A senior police officer said tight security measures have been put in place across the state. Incidentally, 35 Sikhs were gunned down in south Kashmir's Chattisinghpora village in March, 2000 when then US President Bill Clinton was visiting the country.
The officer said 'aggressive patrolling' coupled with heavy deployment of security forces have been ordered in villages with sizeable minority populations in Kashmir, 'to instill confidence' among the Sikhs and Hindus who continue to live here.
Army, paramilitary and police personnel have been deployed to ensure the security of the minority community members in the Valley, said the official.
"The local police can, at any time, seek immediate assistance from other security agencies for patrolling a particular area to ensure no untoward incident takes place," the officer said.
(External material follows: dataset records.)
Lemma utf8_bytes_any (text : list Z) : codeUnits text -> Forall isByte (utf8 text).
Proof.
  unfold codeUnits.
  induction text as [|u|u l rest IHtail IHrest] using two_step_ind.
  - constructor.
  - intros Hunits. apply Forall_inv in Hunits as Hu. rewrite utf8_cons.
    destruct (isHigh u); [apply replacement_bytes|].
    destruct (isLow u); [apply replacement_bytes|].
    rewrite app_nil_r. apply encodeUnit_bytes, isCodeUnit_range, Hu.
  - intros Hunits. apply Forall_inv in Hunits as Hu.
    apply Forall_inv_tail in Hunits as Htail.
    apply Forall_inv_tail in Htail as Hrest.
    rewrite utf8_cons. cbv beta iota.
    destruct (isHigh u) eqn:Hhigh.
    + destruct (isLow l) eqn:Hlow; apply Forall_app; split.
      * apply encodePair_bytes; assumption.
      * exact (IHrest Hrest).
      * apply replacement_bytes.
      * exact (IHtail Htail).
    + destruct (isLow u); apply Forall_app; split.
      * apply replacement_bytes.
      * exact (IHtail Htail).
      * apply encodeUnit_bytes, isCodeUnit_range, Hu.
      * exact (IHtail Htail).
Qed.

(** [Buffer.from(text).toString()] is [text.toWellFormed()]. *)
Lemma toString_Buffer_from_any (text : list Z) :
  codeUnits text -> toString (Buffer_from text) = Some (toWellFormed text).
Proof.
  intros Hunits. unfold toString, Buffer_from.
  rewrite map_byteZ_zByte by (apply utf8_bytes_any, Hunits).
  apply decode_utf8_any, Hunits.
Qed.

Lemma payload_determines_buffer (a b : list Z) :
  Base64.encode (Buffer_from a) = Base64.encode (Buffer_from b) ->
  Buffer_from a = Buffer_from b.
Proof.
  intros Heq.
  assert (Hsome : Some (Buffer_from a) = Some (Buffer_from b)).
  { rewrite <- !Base64Facts.decode_encode, Heq. reflexivity. }
  inversion Hsome. reflexivity.
Qed.

End Utf16Facts.

(** * The handlers *)

Section HandlerFacts.

Variable env : Collaborators.


Lemma withSvgExtension_icon : withSvgExtension "icon" = "icon.svg".
Proof. reflexivity. Qed.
Meanwhile, Kashmir Valley observed a complete shutdown on the first day of the three-day strike call given by hard-line separatist leader, Syed Ali Shah Geelani. Shops remained shut and public transport stayed off the roads.
Geelani, who has been spearheading the five- month long unrest in Kashmir that has claimed 111 lives and left hundreds others wounded, has asked locals to observe 'civil curfew' for three days.
The three day strike call is part of Geelani's 'Quit Kashmir campaign'. He has been issuing weekly protest calendars while he continues to remain under house arrest.